Spectre is the perfect example of a big and beautiful movie that has no idea what its audience wants to see. The premise is good enough, and lead actor Daniel Craig gives an admirable turn as James Bond, but in the end it’s little more than a lot of hot air and well-crafted set pieces.
Some time has passed since the events of Skyfall, and the ever-alive James Bond has been spending his downtime on vacation in Mexico. At least, that is what the team at MI-6 believes. In reality, Bond is making good on the deathbed request of a dear friend, and carrying it out means inciting a bit of an international incident It’s big, impeccably shot and has all the heart-racing action franchise fans have grown to expect. It also happens to be the best sequence in a movie that runs nearly two-and-a-half hours long, which is the first of many problems that soon arise.
Once bond returns to Europe, he’s immediately grounded. With the help of M (Naomi Harris) and Q (Ben Whishaw) he finds a way to follow up on a lead that directs him to a secret society of evildoers working to take over the world through a series of seemingly unrelated acts of terrorism. Their leader is a man who goes by the name of Oberhauser (Christoph Waltz) and whose knowledge of Bond goes deeper than the average villain, but his history is a mystery to seemingly everyone 007 encounters.
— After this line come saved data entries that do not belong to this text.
(** The normal form of [x * 2 ^ j * 2 ^ (E - j)]: the mantissa is [x]
    shifted to 53 digits. *)
Lemma binary_round_shift s x j E :
  0 < x < 2 ^ 53 → 0 ≤ j → -1021 ≤ E ≤ 971 →
  binary_round prec emax s (Z.to_pos (x * 2 ^ j)) (E - j)
  = S754_finite s (Z.to_pos (x * 2 ^ (53 - Zdigits2 x)))
      (E - (53 - Zdigits2 x)).
Proof.
  intros Hx Hj HE.
  pose proof (Zdigits2_le_53 x Hx) as Hk.
  assert (Hx2 : 2 ^ (Zdigits2 x - 1) ≤ x < 2 ^ Zdigits2 x).
  { destruct x as [|p|p]; try lia. apply Zdigits2_bounds. }
  set (k := Zdigits2 x) in *.
  assert (Hp : 0 < x * 2 ^ j) by (pose proof (Z.pow_pos_nonneg 2 j); nia).
  assert (Hnorm : 2 ^ 52 ≤ x * 2 ^ (53 - k) < 2 ^ 53).
  { assert (H52 : 2 ^ 52 = 2 ^ (k - 1) * 2 ^ (53 - k))
      by (rewrite <- Z.pow_add_r by lia; f_equal; lia).
    assert (H53 : 2 ^ 53 = 2 ^ k * 2 ^ (53 - k))
      by (rewrite <- Z.pow_add_r by lia; f_equal; lia).
    rewrite H52, H53.
    pose proof (Z.pow_pos_nonneg 2 (53 - k)). nia. }
  unfold binary_round.
  change (Z.pos (digits2_pos (Z.to_pos (x * 2 ^ j))))
    with (Zdigits2 (Z.pos (Z.to_pos (x * 2 ^ j)))).
  rewrite Z2Pos.id by done. rewrite Zdigits2_shift by lia. fold k.
  replace (fexp prec emax (k + j + (E - j))) with (E - (53 - k))
    by (unfold fexp, emin, prec, emax; lia).
  unfold shl_align.
  destruct (E - (53 - k) - (E - j)) as [|n|n] eqn:Hn.
  - (* already 53 digits *)
    assert (j = 53 - k) by lia. subst j.
    rewrite Z2Pos.id by done.
    by rewrite binary_round_aux_exact by lia.
  - (* more than 53 digits: the low bits are zero *)
    rewrite Z2Pos.id by done.
    unfold binary_round_aux. unfold shr_fexp at 1.
    rewrite Zdigits2_shift by lia. fold k.
    replace (fexp prec emax (k + j + (E - j))) with (E - (53 - k))
      by (unfold fexp, emin, prec, emax; lia).
    rewrite Hn. cbn [shr_record_of_loc shr].
    replace (x * 2 ^ j) with (x * 2 ^ (53 - k) * 2 ^ Z.pos n).
    2:{ rewrite <- Z.mul_assoc, <- Z.pow_add_r by lia. do 2 f_equal. lia. }
    rewrite iter_shr_1_exact by lia.
    cbn [shr_m loc_of_shr_record round_nearest_even].
    replace (E - j + Z.pos n) with (E - (53 - k)) by lia.
    rewrite shr_fexp_keep by lia. cbn [shr_record_of_loc shr_m].
    destruct (x * 2 ^ (53 - k)) as [|p|p] eqn:Hxp; try lia. simpl Z.to_pos.
    unfold emax, prec. by replace (E - (53 - k) <=? 1024 - 53) with true by lia.
  - (* fewer than 53 digits: shift left *)
    assert (Hm : Z.pos (Pos.iter xO (Z.to_pos (x * 2 ^ j)) n)
                 = x * 2 ^ (53 - k)).
    { rewrite iter_xO, Z2Pos.id by done.
      rewrite <- Z.mul_assoc, <- Z.pow_add_r by lia. do 2 f_equal. lia. }
    rewrite Hm, binary_round_aux_exact by lia. done.
Qed.

(** The normal form of a non-zero [u / 32]. *)
Lemma dyadic_nz u :
  u ≠ 0 → Z.abs u < 2 ^ 53 →
  dyadic u
  = S754_finite (u <? 0)
      (Z.to_pos (Z.abs u * 2 ^ (53 - Zdigits2 (Z.abs u))))
      (-5 - (53 - Zdigits2 (Z.abs u))).
Proof.
  intros Hu Hlt. unfold dyadic, binary_normalize.
  destruct u as [|p|p]; try done.
  - pose proof (binary_round_shift false (Z.pos p) 0 (-5)) as H.
    rewrite Z.mul_1_r, Z.sub_0_r in H. apply H; simpl in *; lia.
  - pose proof (binary_round_shift true (Z.pos p) 0 (-5)) as H.
    rewrite Z.mul_1_r, Z.sub_0_r in H. apply H; simpl in *; lia.
Qed.

(** Trailing zero bits of the mantissa do not matter. *)
Lemma normalize_shift w j :
  Z.abs w < 2 ^ 53 → 0 ≤ j →
  binary_normalize prec emax (w * 2 ^ j) (-5 - j) false = dyadic w.
Proof.
  intros Hw Hj. destruct (decide (w = 0)) as [->|Hnz]; [done|].
  rewrite dyadic_nz by done.
  pose proof (Z.pow_pos_nonneg 2 j ltac:(lia) Hj) as HP.
  destruct w as [|p|p]; try done.
  - destruct (Z.pos p * 2 ^ j) as [|q|q] eqn:Hq; try lia.
    unfold binary_normalize.
    replace q with (Z.to_pos (Z.pos p * 2 ^ j)) by (rewrite Hq; done).
    apply binary_round_shift; simpl in *; lia.
  - destruct (Z.neg p * 2 ^ j) as [|q|q] eqn:Hq; try lia.
    unfold binary_normalize.
    replace q with (Z.to_pos (Z.pos p * 2 ^ j))
      by (replace (Z.pos p * 2 ^ j) with (Z.pos q) by lia; done).
    apply binary_round_shift; simpl in *; lia.
Qed.

(** [float(d)] is exact below [2 ^ 48]. *)
Lemma of_int_dyadic d : Z.abs d < 2 ^ 48 → of_int d = Ok (dyadic (32 * d)).
Proof.
  intros Hd. unfold of_int.
  replace (binary_normalize prec emax d 0 false) with (dyadic (32 * d)).
  - destruct (decide (d = 0)) as [->|Hnz]; [done|].
    by rewrite dyadic_nz by lia.
  - destruct (decide (d = 0)) as [->|Hnz]; [done|].
    rewrite dyadic_nz by lia.
    assert (Hk : Zdigits2 (Z.abs (32 * d)) = Zdigits2 (Z.abs d) + 5).
    { replace (Z.abs (32 * d)) with (Z.abs d * 2 ^ 5) by lia.
      apply Zdigits2_shift; lia. }
    assert (Hk48 : 0 < Zdigits2 (Z.abs d) ≤ 48).
    { assert (0 < Z.abs d) as Hpos by lia.
      destruct (Z.abs d) as [|p|p] eqn:E; try lia.
      pose proof (Zdigits2_bounds p) as [Hlo Hhi].
      split; [simpl; lia|].
      destruct (Z.le_gt_cases (Zdigits2 (Z.pos p)) 48) as [|Hgt]; [done|].
      assert (2 ^ 48 ≤ 2 ^ (Zdigits2 (Z.pos p) - 1))
        by (apply Z.pow_le_mono_r; lia).
      lia. }
    rewrite Hk.
    assert (Hm : Z.abs (32 * d) * 2 ^ (53 - (Zdigits2 (Z.abs d) + 5))
                 = Z.abs d * 2 ^ (53 - Zdigits2 (Z.abs d))).
    { replace (Z.abs (32 * d)) with (Z.abs d * 2 ^ 5) by lia.
      rewrite <- Z.mul_assoc, <- Z.pow_add_r by lia. do 2 f_equal. lia. }
    rewrite Hm.
    replace (-5 - (53 - (Zdigits2 (Z.abs d) + 5)))
      with (0 - (53 - Zdigits2 (Z.abs d))) by lia.
    replace (32 * d <? 0) with (d <? 0) by lia.
    unfold binary_normalize. destruct d as [|p|p]; try done.
    + pose proof (binary_round_shift false (Z.pos p) 0 0) as H.
      rewrite Z.mul_1_r, Z.sub_0_r in H. symmetry. apply H; simpl in *; lia.
    + pose proof (binary_round_shift true (Z.pos p) 0 0) as H.
      rewrite Z.mul_1_r, Z.sub_0_r in H. symmetry. apply H; simpl in *; lia.
Qed.

Lemma dyadic_abs u : Z.abs u < 2 ^ 53 → SFabs (dyadic u) = dyadic (Z.abs u).
Proof.
  intros Hu. destruct (decide (u = 0)) as [->|Hnz]; [done|].
  rewrite !dyadic_nz by lia. cbn [SFabs]. rewrite Z.abs_idemp.
  by replace (Z.abs u <? 0) with false by lia.
Qed.

(** The aligned mantissa of a normal form. *)
Lemma shl_align_dyadic x ez :
  0 < x < 2 ^ 53 → ez ≤ -5 - (53 - Zdigits2 x) →
  Z.pos (fst (shl_align (Z.to_pos (x * 2 ^ (53 - Zdigits2 x)))
                (-5 - (53 - Zdigits2 x)) ez))
  = x * 2 ^ (-5 - ez).
Proof.
  intros Hx Hez. pose proof (Zdigits2_le_53 x Hx) as Hk.
  set (k := Zdigits2 x) in *.
  assert (0 < x * 2 ^ (53 - k)) by (pose proof (Z.pow_pos_nonneg 2 (53 - k)); nia).
  unfold shl_align.
  destruct (ez - (-5 - (53 - k))) as [|n|n] eqn:Hn; try lia; cbn [fst].
  - rewrite Z2Pos.id by done. do 2 f_equal. lia.
  - rewrite iter_xO, Z2Pos.id by done.
    rewrite <- Z.mul_assoc, <- Z.pow_add_r by lia. do 2 f_equal. lia.
Qed.

(** Subtraction is exact as long as the difference fits. *)
Lemma dyadic_sub u v :
  Z.abs u < 2 ^ 53 → Z.abs v < 2 ^ 53 → Z.abs (u - v) < 2 ^ 53 →
  SFsub prec emax (dyadic u) (dyadic v) = dyadic (u - v).
Proof.
  intros Hu Hv Huv.
  destruct (decide (u = 0)) as [->|Hnu]; destruct (decide (v = 0)) as [->|Hnv].
  - done.
  - change (dyadic 0) with (S754_zero false). rewrite !dyadic_nz by lia.
    cbn [SFsub]. replace (Z.abs (0 - v)) with (Z.abs v) by lia.
    f_equal. destruct (Z.ltb_spec v 0), (Z.ltb_spec (0 - v) 0); simpl; lia.
  - change (dyadic 0) with (S754_zero false). rewrite Z.sub_0_r.
    rewrite dyadic_nz by lia. done.
  - rewrite (dyadic_nz u), (dyadic_nz v) by lia. cbn [SFsub].
    pose proof (Zdigits2_le_53 (Z.abs u) ltac:(lia)) as Hku.
    pose proof (Zdigits2_le_53 (Z.abs v) ltac:(lia)) as Hkv.
    set (eu := -5 - (53 - Zdigits2 (Z.abs u))).
    set (ev := -5 - (53 - Zdigits2 (Z.abs v))).
    rewrite !shl_align_dyadic by (unfold eu, ev; lia).
    set (j := -5 - Z.min eu ev).
    replace (Z.min eu ev) with (-5 - j) by (unfold j; lia).
    replace (cond_Zopp (u <? 0) (Z.abs u * 2 ^ j)
             - cond_Zopp (v <? 0) (Z.abs v * 2 ^ j))
      with ((u - v) * 2 ^ j).
    + apply normalize_shift; unfold j, eu, ev; lia.
    + unfold cond_Zopp.
      destruct (Z.ltb_spec u 0), (Z.ltb_spec v 0); lia.
Qed.

(** Comparison of non-negative normal forms is comparison of values. *)
Lemma dyadic_ltb u v :
  0 ≤ u < 2 ^ 53 → 0 ≤ v < 2 ^ 53 →
  SFltb (dyadic u) (dyadic v) = (u <? v).
Proof.
  intros Hu Hv.
  destruct (decide (u = 0)) as [->|Hnu]; destruct (decide (v = 0)) as [->|Hnv].
  - done.
  - rewrite (dyadic_nz v) by lia. change (dyadic 0) with (S754_zero false).
    unfold SFltb, SFcompare.
    replace (v <? 0) with false by lia. symmetry. apply Z.ltb_lt. lia.
  - rewrite (dyadic_nz u) by lia. change (dyadic 0) with (S754_zero false).
    unfold SFltb, SFcompare.
    by replace (u <? 0) with false by lia.
  - rewrite (dyadic_nz u), (dyadic_nz v) by lia.
    rewrite !Z.abs_eq by lia.
    replace (u <? 0) with false by lia. replace (v <? 0) with false by lia.
    pose proof (Zdigits2_le_53 u ltac:(lia)) as Hku.
    pose proof (Zdigits2_le_53 v ltac:(lia)) as Hkv.
    assert (Hbu : 2 ^ (Zdigits2 u - 1) ≤ u < 2 ^ Zdigits2 u).
    { destruct u as [|p|p]; try lia. apply Zdigits2_bounds. }
    assert (Hbv : 2 ^ (Zdigits2 v - 1) ≤ v < 2 ^ Zdigits2 v).
    { destruct v as [|p|p]; try lia. apply Zdigits2_bounds. }
    set (ku := Zdigits2 u) in *. set (kv := Zdigits2 v) in *.
    unfold SFltb, SFcompare.
    destruct (Z.compare_spec (-5 - (53 - ku)) (-5 - (53 - kv))) as [He|He|He].
    + assert (ku = kv) as Hk by lia. rewrite Hk.
      pose proof (Z.pow_pos_nonneg 2 (53 - kv) ltac:(lia) ltac:(lia)) as HP.
      change (Pos.compare_cont Eq ?a ?b) with (Pos.compare a b).
      rewrite Pos2Z.inj_compare, !Z2Pos.id by nia.
      destruct (Z.compare_spec (u * 2 ^ (53 - kv)) (v * 2 ^ (53 - kv)));
        symmetry; [apply Z.ltb_ge|apply Z.ltb_lt|apply Z.ltb_ge]; nia.
    + symmetry. apply Z.ltb_lt.
      assert (2 ^ ku ≤ 2 ^ (kv - 1)) by (apply Z.pow_le_mono_r; lia). lia.
    + symmetry. apply Z.ltb_ge.
      assert (2 ^ kv ≤ 2 ^ (ku - 1)) by (apply Z.pow_le_mono_r; lia). lia.
Qed.

Lemma dyadic_ltb_inf u :
  0 ≤ u < 2 ^ 53 → SFltb (dyadic u) (S754_infinity false) = true.
Proof.
  intros Hu. destruct (decide (u = 0)) as [->|Hnu]; [done|].
  by rewrite dyadic_nz by lia.
Qed.

End Dyadic.

Section Fractions.
Import PyFloat.

Lemma int_sub_dyadic d c :
  Z.abs d < 2 ^ 47 → 0 ≤ c < 2 ^ 20 →
  int_sub d (dyadic c) = Ok (dyadic (32 * d - c)).
Proof.
  intros Hd Hc. unfold int_sub. rewrite of_int_dyadic by lia. cbn [rbind].
  by rewrite dyadic_sub by lia.
Qed.

Lemma fraction_loop_first d q mult name rest best c :
  SFmul prec emax q mult = dyadic c → 0 ≤ c < 2 ^ 20 → Z.abs d < 2 ^ 47 →
  fraction_loop d q ((mult, name) :: rest) best (S754_infinity false)
  = fraction_loop d q rest name (dyadic (Z.abs (32 * d - c))).
Proof.
  intros Hq Hc Hd. cbn [fraction_loop]. rewrite Hq, int_sub_dyadic by done.
  cbn [rbind]. cbv zeta. rewrite dyadic_abs by lia.
  by rewrite dyadic_ltb_inf by lia.
Qed.

Lemma fraction_loop_cons d q mult name rest best m c :
  SFmul prec emax q mult = dyadic c → 0 ≤ c < 2 ^ 20 → Z.abs d < 2 ^ 47 →
  0 ≤ m < 2 ^ 53 →
  fraction_loop d q ((mult, name) :: rest) best (dyadic m)
  = if Z.abs (32 * d - c) <? m
    then fraction_loop d q rest name (dyadic (Z.abs (32 * d - c)))
    else fraction_loop d q rest best (dyadic m).
Proof.
  intros Hq Hc Hd Hm. cbn [fraction_loop]. rewrite Hq, int_sub_dyadic by done.
  cbn [rbind]. cbv zeta. rewrite dyadic_abs by lia.
  by rewrite dyadic_ltb by lia.
Qed.

End Fractions.

(** At the default tempo the nearest fraction is found by thresholds. *)
Lemma duration_to_fraction_default d :
  - 2 ^ 47 < d < 2 ^ 47 →
  duration_to_fraction d 500000
  = Ok (if 1500 <=? d then "1st"%string
        else if 750 <=? d then "1/2nd"%string
        else if 375 <=? d then "1/4th"%string
        else if 188 <=? d then "1/8th"%string
        else if 94 <=? d then "1/16th"%string
        else if 47 <=? d then "1/32nd"%string
        else "1/64th"%string).
Proof.
  intros Hd. unfold duration_to_fraction.
  change (PyFloat.truediv 500000 1000) with (Ok (dyadic 16000)).
  cbn [rbind]. unfold fractions.
  rewrite (fraction_loop_first d _ _ _ _ _ 64000)
    by first [reflexivity | lia].
  repeat rewrite (fraction_loop_cons d _ (S754_finite false _ (-51)) _ _ _ _ 32000)
    by first [reflexivity | lia].
  repeat rewrite (fraction_loop_cons d _ (S754_finite false _ (-52)) _ _ _ _ 16000)
    by first [reflexivity | lia].
  repeat rewrite (fraction_loop_cons d _ (S754_finite false _ (-53)) _ _ _ _ 8000)
    by first [reflexivity | lia].
  repeat rewrite (fraction_loop_cons d _ (S754_finite false _ (-54)) _ _ _ _ 4000)
    by first [reflexivity | lia].
  repeat rewrite (fraction_loop_cons d _ (S754_finite false _ (-55)) _ _ _ _ 2000)
    by first [reflexivity | lia].
  repeat rewrite (fraction_loop_cons d _ (S754_finite false _ (-56)) _ _ _ _ 1000)
    by first [reflexivity | lia].
  cbn [fraction_loop].
  repeat (match goal with
          | |- context [Z.ltb ?a ?b] => destruct (Z.ltb_spec a b)
          | |- context [Z.leb ?a ?b] => destruct (Z.leb_spec a b)
          end; try lia);
    reflexivity.
Qed.

(** ** [format_midi_notes_as_c_array] *)

Section Format.

Lemma py_join_snoc sep lines x :
  py_join sep (lines ++ [x]) = concat ((λ y, y ++ sep) <$> lines) ++ x.
Proof.
  induction lines as [|y lines IH]; [done|].
  change ((y :: lines) ++ [x]) with (y :: (lines ++ [x])).
  cbn [py_join]. destruct (lines ++ [x]) as [|z l] eqn:E.
  { by destruct lines. }
  rewrite IH. rewrite fmap_cons. cbn [concat]. by rewrite <- !app_assoc.
Qed.
(** *** Requests that are never sent *)

(** X24.  A request whose caller has cancelled before the timer fires makes no
    call: the callback settles the promise with the empty list and removes
    the key, and the list of calls and of awaited replies stay as they
    were. *)
Theorem cancelled_request_makes_no_call (s : Provider) (due : Z) (j : Job)
    (d : TextDocument) (now : Z) :
  reachable rt s -> debounceTimeout s = Some (due, j) -> due ≤ now ->
  j_token j ∈ cancelled s ->
  ∃ s', step rt s (TimerFires d now) = Some s'
        ∧ calls s' = calls s ∧ awaiting s' = awaiting s
        ∧ settled s' !! j_promise j = Some no_items
        ∧ pendingCompletions s' !! j_key j = None.
Proof.
  intros Hs Ht Hdue Hcancel. eexists. simpl. rewrite Ht, decide_True by done.
  split; [reflexivity|].
  pose proof (reachable_invariant rt s Hs) as Hinv.
  assert (Hp : pendingCompletions s !! j_key j = Some (j_promise j)).
  { apply (inv_jobs_pending s Hinv). unfold jobs. rewrite Ht. apply list_elem_of_here. }
  assert (Hu : settled s !! j_promise j = None)
    by apply (inv_pending_unsettled s Hinv _ _ Hp).
  assert (Hsettle : ∀ s0, calls s0 = calls s -> awaiting s0 = awaiting s ->
            settled s0 = settled s ->
            calls (settle j no_items s0) = calls s
            ∧ awaiting (settle j no_items s0) = awaiting s
            ∧ settled (settle j no_items s0) !! j_promise j = Some no_items
            ∧ pendingCompletions (settle j no_items s0) !! j_key j = None).
  { intros s0 Hc Ha Hs0. rewrite settle_pending, decide_True by done.
    unfold settle. simpl. rewrite Hs0, Hu, lookup_insert_eq. done. }
  destruct (on_timeout_cases rt j d now (set_timer None s))
    as [->|[->|(Hnot & _)]]; [by apply Hsettle|by apply Hsettle|done].
Qed.

(** X25.  A callback that passes the limiter takes the limiter's slot before it
    looks at the context and the token.  So a request that is not sent
    (too little context, or cancelled) still blocks the next one: the
    callback of a request that follows and fires less than a second later
    makes no call either. *)
Theorem unsent_request_uses_limiter_slot (s : Provider) (due : Z) (j : Job)
    (d : TextDocument) (now : Z) (s1 : Provider) :
  debounceTimeout s = Some (due, j) ->
  1000 ≤ now - lastCompletionTime s ->
  step rt s (TimerFires d now) = Some s1 ->
  calls s1 = calls s ->
  lastCompletionTime s1 = now
  ∧ ∀ d2 p2 c2 token2 t2 d3 t3 s3,
      run rt s1 [Provide d2 p2 c2 token2 t2; TimerFires d3 t3] = Some s3 ->
      t3 < now + 1000 ->
      calls s3 = calls s.
Proof.
  intros Ht Hfree Hstep Hcalls. simpl in Hstep. rewrite Ht in Hstep.
  destruct (decide (due ≤ now)); [|done]. injection Hstep as Hs1.
  assert (Hlast : lastCompletionTime s1 = now).
  { rewrite <- Hs1. unfold on_timeout. rewrite decide_False by (simpl; lia). simpl.
    destruct (getSmartCompletionContext _ _ _ _ _) as [ctx|]; [|done].
    destruct (currentLine ctx) as [current|]; [|done].
    destruct (andb _ _); [done|]. by destruct (decide _). }
  split; [done|].
  intros d2 p2 c2 token2 t2 d3 t3 s3. simpl.
  set (s2 := snd (provideInlineCompletionItems s1 d2 p2 c2 token2 t2)).
  assert (H2 : calls s2 = calls s ∧ lastCompletionTime s2 = now).
  { unfold s2. rewrite <- Hcalls, <- Hlast.
    by destruct (provide_cases s1 d2 p2 c2 token2 t2)
      as [->|(_ & _ & _ & _ & _ & ->)]. }
  destruct H2 as (Hc2 & Hl2).
  destruct (debounceTimeout s2) as [[due3 j3]|]; [|done].
  destruct (decide (due3 ≤ t3)); [|done]. intros [= <-] Hsoon.
  rewrite on_timeout_limited by (simpl; lia). done.
Qed.

(** *** Requests whose timer was cleared *)

(** X26.  A request that arms a new timer while the timer of an earlier request
    is still armed clears that timer.  The earlier request's key stays in
    [pendingCompletions] and its promise is never settled, whatever
    happens afterwards. *)
Theorem superseded_request_never_settles (s : Provider) (due : Z) (j : Job)
    (d : TextDocument) (p : Position) (c : InlineCompletionContext) (token : nat)
    (now : Z) (es : list event) (s' : Provider) :
  reachable rt s -> debounceTimeout s = Some (due, j) ->
  enabled s = true -> shouldSkipCompletion d p c = Ok false ->
  (∀ e l, completionCache s !! cache_key d p = Some (e, l) -> e ≤ now) ->
  pendingCompletions s !! cache_key d p = None ->
  run rt s (Provide d p c token now :: es) = Some s' ->
  pendingCompletions s' !! j_key j = Some (j_promise j)
  ∧ settled s' !! j_promise j = None.
Proof.
  intros Hs Ht Hen Hskip Hstale Hnone. simpl.
  set (s1 := snd (provideInlineCompletionItems s d p c token now)). intros Hrun.
  pose proof (reachable_invariant rt s Hs) as Hinv.
  assert (Hj : j ∈ jobs s) by (unfold jobs; rewrite Ht; apply list_elem_of_here).
  assert (Hp : pendingCompletions s !! j_key j = Some (j_promise j))
    by apply (inv_jobs_pending s Hinv j Hj).
  assert (Hne : cache_key d p ≠ j_key j) by congruence.
  assert (Hs1 : s1 = set_pending (<[cache_key d p := next_promise s]> (pendingCompletions s))
                 (set_timer (Some (now + completionDelay (settings s),
                                   {| j_key := cache_key d p; j_promise := next_promise s;
                                      j_position := p; j_token := token |}))
                    (set_next (S (next_promise s)) s))).
  { unfold s1, provideInlineCompletionItems. rewrite Hen, Hskip, Hnone. simpl.
    destruct (completionCache s !! cache_key d p) as [[e l]|] eqn:Hc; [|done].
    specialize (Hstale e l eq_refl). by rewrite decide_False by lia. }
  apply (stranded_forever rt (j_key j) (j_promise j) es s1 s'); [|    |done].
  - by apply (reachable_step rt s (Provide d p c token now)).
  - rewrite Hs1. split; simpl; [by rewrite lookup_insert_ne|].
    intros j' Hj'. unfold jobs in Hj'. simpl in Hj'.
    apply elem_of_cons in Hj' as [->|Hj']; [done|].
    pose proof (inv_jobs_nodup s Hinv) as Hnd. unfold jobs in Hnd. rewrite Ht in Hnd.
    simpl in Hnd. apply NoDup_cons in Hnd as [Hnotin _].
    intros Heq. apply Hnotin. rewrite <- Heq. by apply list_elem_of_fmap_2.
Qed.

(** *** Switching the provider off *)

Lemma settle_set_enabled (b : bool) (j : Job) (v : InlineCompletionList) (s : Provider) :
  settle j v (set_enabled b s) = set_enabled b (settle j v s).
Proof. unfold settle. simpl. by destruct (settled s !! j_promise j). Qed.
(** X12.  A worker is started only with an output directory and with a job
    list that is not empty, holds the jobs of the table in its order, each
    with a keyword that is neither empty nor surrounded by white space and
    with a count above zero; the maximum the image progress bar is set to is
    the total of the counts, which is above zero. *)
Theorem started_worker_has_valid_jobs (f : Form) (cfg : Config) (bar_max : Z) :
  start_download f = Started cfg bar_max ->
  output_dir cfg <> "" /\
  jobs cfg = table_jobs (keyword_table f) /\
  jobs cfg <> [] /\
  Forall (fun j => keyword j <> "" /\
                   trimmed (list_ascii_of_string (keyword j)) /\
                   0 < count j) (jobs cfg) /\
  bar_max = total_images cfg /\
  0 < bar_max.
Proof.
  intros Hstart.
  destruct (started_with f cfg bar_max Hstart) as (Hout & Hjobs & Hne & Hmax).
  pose proof (table_jobs_valid (keyword_table f)) as Hvalid.
  rewrite <- Hjobs in Hvalid.
  split; [exact Hout |]. split; [exact Hjobs |]. split; [exact Hne |].
  split; [exact Hvalid |]. split; [exact Hmax |].
  rewrite Hmax. apply sum_positive; [exact Hne |].
  eapply List.Forall_impl; [| exact Hvalid]. cbn. intros a (_ & _ & H). exact H.
Qed.

Lemma started_worker_has_valid_jobs_witness :
  jobs (init " key " [ {| keyword := "cats"; count := 65 |} ] "out" 50
          "" "" "relevant" "low" true)
    = table_jobs (keyword_table sample_form) /\
  0 < 65.
Proof.
  destruct (started_worker_has_valid_jobs sample_form
              (init " key " [ {| keyword := "cats"; count := 65 |} ] "out" 50
                 "" "" "relevant" "low" true) 65 ltac:(reflexivity))
    as (_ & Hjobs & _ & _ & _ & Hpos).
  split; [exact Hjobs | exact Hpos].
Defined.

(** ** A worker started by the window *)

Ltac job_list_side :=
  unfold no_job_list_error, no_job_list_error_halt;
  cbn [trace record advance with_resp with_request_count with_total_downloaded
       with_job_downloaded existsb is_job_list_error orb];
  intros; try solve [ assumption ].

Section JobList.
Variable w : World.
Variable cfg : Config.
Variable fuel : nat.

Section Job.
Variables (key : string) (job_index : Z) (slot : nat) (kw : string)
          (target_count : Z).

Lemma process_photo_job_list photo :
  preserves no_job_list_error no_job_list_error_halt
    (process_photo w cfg key slot kw photo).
Proof. unfold process_photo, resolve. preserves_go job_list_side. Qed.

Lemma photos_loop_job_list photos :
  preserves no_job_list_error no_job_list_error_halt
    (photos_loop w cfg key slot kw target_count photos).
Proof.
  pose proof process_photo_job_list.
  induction photos; cbn [photos_loop]; preserves_go job_list_side.
Qed.

Lemma rate_wait_job_list n :
  preserves no_job_list_error no_job_list_error_halt (rate_wait w n).
Proof. induction n; cbn [rate_wait]; preserves_go job_list_side. Qed.

Lemma interval_wait_job_list n :
  preserves no_job_list_error no_job_list_error_halt (interval_wait w n).
Proof. induction n; cbn [interval_wait]; preserves_go job_list_side. Qed.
Learning his true identity is what fuels Bond’s every move, but unfortunately the payoff is nowhere near as pleasing as the chase.
There is also a side story involving a brutish, high-class thug played by Dave Bautista, who is limited to just one line of dialogue throughout the entire film. He’s a good opponent for Bond, but like practically every other person and idea in Spectre, he’s incredibly stunted. There is no arc to his character, nor even any back story. He’s a distraction from the lengthy amount of screen time Bond spends globe-hopping from one fantastic locale to another, intended to ramp up otherwise-dull sequences with needless chase scenes. It’s fun stuff, but only in the kind of way that makes it clear the film would absolutely flatline without it.
Sam Mendes returns to the director’s chair for Spectre, and together with Daniel Craig he attempts to inject a little more fun into the aging spy franchise. Humor has always been one thing Craig has notably lacked in his portrayal of Bond, which has set him apart from many previous actors who have tackled the role, and in Spectre we get a sense that decision was probably for the best. Neither Mendes nor Craig have any idea how to create an authentic sense of fun in this world, and their attempts to do so arrive with the kind of hard narrative thud that leads you think their time with this series is likely nearing its end.
The film’s biggest crime is in its underutilization of almost every supporting character, including Bautista and Waltz in their villainous turns. Monica Bellucci perhaps has it worst of all, appearing briefly as a mournful widow who all too quickly succumbs to her sexual nature when Bond enters her life. The treatment of her character, who exists seemingly for no other reason than a narrative pivot point disguised as a tawdry romantic fling, reveals all too clearly the age of the spy aesthetic that drives this franchise. Bond uses everyone he meets, and in Spectre those who must assist him get less than ever in return. It’s surprisingly cold, and perhaps even heartless in a way.
Bond diehards will no doubt find elements of Spectre worth praising, even if they are few and far between, but I imagine the vast majority of moviegoers will walk away from this overly long drama with a feeling they have been cheated. Mendes and Craig proved their ability to make us care about Bond with Skyfall, but what is presented is here is so devastatingly underwhelming you might start believing the recent upswing in franchise quality was nothing more than a passing fluke. I hope that isn’t true, but I know for certain I won’t be revisiting this title anytime soon.